New initiative to boost women graduate employment
A scheme to promote self-employment and entrepreneurship among young female university students in four North African countries and seven European and Mediterranean states was launched last month.This is the second phase of a two-year Union for the Mediterranean project titled Young Women as Job Creators.
The project is promoted by the Association of Organisations of Mediterranean Businesswomen and the second phase will include Egypt, Tunisia and Albania along with countries of the 2013 first phase including Morocco, Palestine, Jordan and Spain.
The third phase will start in 2015 in the seven countries of the second phase plus Algeria, Croatia, Lebanon and Turkey. When the project's three phases are concluded, a total of 11 countries, including the four North African and the seven European and Mediterranean states, will have participated.

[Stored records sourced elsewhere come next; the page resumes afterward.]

(** When the numeric rule fires on a name that does not end with a line
    feed, the name ends with [_] and nine digits. *)
Lemma numeric_fires_shape (s : pystr) :
  (forall s', s <> s' ++ [newline]) ->
  (0 <? rfind underscore s)%Z &&
  _is_numeric_suffix (slice_from s (rfind underscore s + 1)) = true ->
  ends_fullmatch (lit underscore :: digits 9) s = true.
Proof.
  intros Hplain H. apply andb_true_iff in H as [Hpos Hnum].
  apply Z.ltb_lt in Hpos.
  unfold slice_from, slice_bound in Hnum.
  replace (rfind underscore s + 1 <? 0)%Z with false in Hnum
    by (symmetry; apply Z.ltb_ge; lia).
  replace (Z.to_nat (rfind underscore s + 1))
    with (S (Z.to_nat (rfind underscore s))) in Hnum by lia.
  assert (Hs : s = firstn (Z.to_nat (rfind underscore s)) s ++
                   underscore :: skipn (S (Z.to_nat (rfind underscore s))) s).
  { rewrite <- (@skipn_nth_error _ _ _ _ (@rfind_positive _ _ Hpos)).
    symmetry. apply firstn_skipn. }
  set (i := Z.to_nat (rfind underscore s)) in *.
  set (rest := skipn (S i) s) in *.
  unfold _is_numeric_suffix in Hnum.
  destruct (is_empty rest || is_empty (strip rest)); [discriminate|].
  assert (Hrest : dollar_splits rest = [(rest, [])]).
  { apply dollar_splits_plain. intros r' E. apply (Hplain
      (firstn i s ++ underscore :: r')).
    rewrite Hs at 1. rewrite E, <- app_assoc. reflexivity. }
  unfold re_match_whole in Hnum. rewrite Hrest in Hnum.
  cbn [existsb fst] in Hnum. rewrite orb_false_r in Hnum.
  rewrite Hs. apply ends_fullmatch_app. cbn [fullmatch].
  replace (lit underscore underscore) with true by reflexivity.
  exact Hnum.
Qed.

(** Without the runtime, numeric and shard-and-year rules, the result is
    what the UUID extraction gives. *)
Lemma mapping_falls_to_uuid (s : pystr) :
  In underscore s ->
  endswith s (py "_runtime") = false ->
  (0 <? rfind underscore s)%Z &&
  _is_numeric_suffix (slice_from s (rfind underscore s + 1)) = false ->
  re_match_dotstar_end pattern_shard_year s = false ->
  get_target_table_name s = _extract_table_name_from_uuid s.
Proof.
  intros Hus Hr Hn Hy. unfold get_target_table_name.
  destruct (@entry_tests_pass s Hus) as [-> ->]. rewrite Hr. cbn zeta.
  rewrite Hn, Hy.
  destruct (negb (pystr_eqb (_extract_table_name_from_uuid s) s)) eqn:E;
    [reflexivity|].
  apply negb_false_iff, pystr_eqb_eq in E. now symmetry.
Qed.

Lemma hex_not_underscore (c : ascii) :
  lit underscore c = true -> is_hex c = true -> False.
Proof.
  unfold lit. intros H. apply Ascii.eqb_eq in H. subst c. discriminate.
Qed.

Lemma hex_not_hyphen (c : ascii) :
  lit hyphen c = true -> is_hex c = true -> False.
Proof.
  unfold lit. intros H. apply Ascii.eqb_eq in H. subst c. discriminate.
Qed.

Lemma underscore_not_hyphen (c : ascii) :
  lit underscore c = true -> lit hyphen c = true -> False.
Proof.
  unfold lit. intros H. apply Ascii.eqb_eq in H. subst c. discriminate.
Qed.

(** A name that ends with a UUID of one of the three fixed forms gets past
    the first three rules. *)
Lemma uuid_form_falls_to_uuid (p : pattern) (s : pystr) cls0 :
  ends_fullmatch p s = true ->
  nth_error (rev p) 0 = Some cls0 -> cls0 newline = false ->
  nth_error (rev p) 7 = Some is_hex ->
  nth_error (rev p) 9 = Some is_hex ->
  nth_error (rev p) 14 = Some is_hex ->
  In underscore s ->
  dollar_splits s = [(s, [])] /\
  get_target_table_name s = _extract_table_name_from_uuid s.
Proof.
  intros Hends H0 Hcls0 H7 H9 H14 Hus.
  pose proof (@ends_fullmatch_plain _ _ _ Hends H0 Hcls0) as Hplain.
  pose proof (@dollar_splits_plain _ Hplain) as Hsplits.
  split; [exact Hsplits|].
  apply mapping_falls_to_uuid; [assumption| | |].
  - destruct (endswith s (py "_runtime")) eqn:E; [|reflexivity].
    apply endswith_ends_fullmatch in E. rewrite <- E.
    eapply (@ends_fullmatch_conflict _ _ _ 7 _ _ Hends);
      [reflexivity|exact H7|exact hex_not_underscore].
  - destruct ((0 <? rfind underscore s)%Z && _) eqn:E; [|reflexivity].
    apply numeric_fires_shape in E; [|assumption].
    rewrite <- E.
    eapply (@ends_fullmatch_conflict _ _ _ 9 _ _ Hends);
      [reflexivity|exact H9|exact hex_not_underscore].
  - apply (@re_search_plain pattern_shard_year _ Hsplits).
    eapply (@ends_fullmatch_conflict _ _ _ 14 _ _ Hends);
      [reflexivity|exact H14|exact hex_not_underscore].
Qed.

(** The UUID rules: a suffix of one of the three fixed UUID forms is
    removed, whatever stands before it. *)
Lemma uuid_rules (base suf : pystr) :
  fullmatch pattern1 suf = true \/ fullmatch pattern2 suf = true \/
  fullmatch pattern3 suf = true ->
  get_target_table_name (base ++ suf) = base.
Proof.
  intros H.
  assert (Hus : In underscore (base ++ suf)).
  { apply in_or_app. right.
    destruct H as [H|[H|H]];
      destruct (@fullmatch_lit_head underscore _ suf H) as (r & ->);
      now left. }
  assert (Hguard : is_empty (base ++ suf)
                   || negb (contains underscore (base ++ suf)) = false).
  { apply orb_false_iff. split.
    - destruct (base ++ suf); [destruct Hus|reflexivity].
    - apply negb_false_iff. now apply contains_In. }
  destruct H as [H|[H|H]].
  - destruct (@ends_fullmatch_app pattern1 base suf H) as [Hends Hfirst].
    destruct (@uuid_form_falls_to_uuid pattern1 _ is_hex Hends)
      as [Hsplits ->]; try reflexivity; [assumption|].
    unfold _extract_table_name_from_uuid. rewrite Hguard.
    destruct (@re_search_plain pattern1 _ Hsplits) as (-> & Hsub & _).
    rewrite Hends, (Hsub Hends). exact Hfirst.
  - destruct (@ends_fullmatch_app pattern2 base suf H) as [Hends Hfirst].
    destruct (@uuid_form_falls_to_uuid pattern2 _ is_hex Hends)
      as [Hsplits ->]; try reflexivity; [assumption|].
    unfold _extract_table_name_from_uuid. rewrite Hguard.
    destruct (@re_search_plain pattern1 _ Hsplits) as (-> & _ & _).
    replace (ends_fullmatch pattern1 (base ++ suf)) with false
      by (symmetry;
          eapply (@ends_fullmatch_conflict _ _ _ 12 _ _ Hends);
          [reflexivity|reflexivity|exact underscore_not_hyphen]).
    destruct (@re_search_plain pattern2 _ Hsplits) as (-> & Hsub & _).
    rewrite Hends, (Hsub Hends). exact Hfirst.
  - destruct (@ends_fullmatch_app pattern3 base suf H) as [Hends Hfirst].
    destruct (@uuid_form_falls_to_uuid pattern3 _ is_digit Hends)
      as [Hsplits ->]; try reflexivity; [assumption|].
    unfold _extract_table_name_from_uuid. rewrite Hguard.
    destruct (@re_search_plain pattern1 _ Hsplits) as (-> & _ & _).
    replace (ends_fullmatch pattern1 (base ++ suf)) with false
      by (symmetry;
          eapply (@ends_fullmatch_conflict _ _ _ 4 _ _ Hends);
          [reflexivity|reflexivity|
           intros c Ha Hb; exact (@hex_not_underscore c Hb Ha)]).
    destruct (@re_search_plain pattern2 _ Hsplits) as (-> & _ & _).
    replace (ends_fullmatch pattern2 (base ++ suf)) with false
      by (symmetry;
          eapply (@ends_fullmatch_conflict _ _ _ 4 _ _ Hends);
          [reflexivity|reflexivity|
           intros c Ha Hb; exact (@hex_not_underscore c Hb Ha)]).
    destruct (@re_search_plain pattern3 _ Hsplits) as (-> & Hsub & _).
    rewrite Hends, (Hsub Hends). exact Hfirst.
Qed.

Although the number of male and female college graduates in Arab countries is about the same – 5.1 million women as opposed to 5 million men – Arab women outperform men even in the hard sciences, according to a report released last April titled "Women in the Workforce in the Arab World".
"Not only are women’s labour force participation rates in Arab countries among the lowest in the world, female unemployment rates are far above the region’s averages," the report stated.
To deal with this problem, the Young Women as Job Creators project focuses on facilitating the transition of young, talented women from education to work. It also advocates a stronger role for women in social and economic development, and contributes towards gender equality.
The project includes a series of "Women Entrepreneurship Days" and provides free business start-up advice through collaboration with partner businesswomen associations, local universities and higher education centres.
This enables young female university students, who are about to graduate and already have a business idea, to acquire the knowledge and skills needed to transfer their potential and talent into concrete women-owned businesses. In the process they will be trained to become future successful businesswomen and employers.
The projects expects 10,000 female students will be trained, with a minimum of 400 participants receiving dedicated business creation advice and possibly starting up their own private business projects, according to the project snapshot.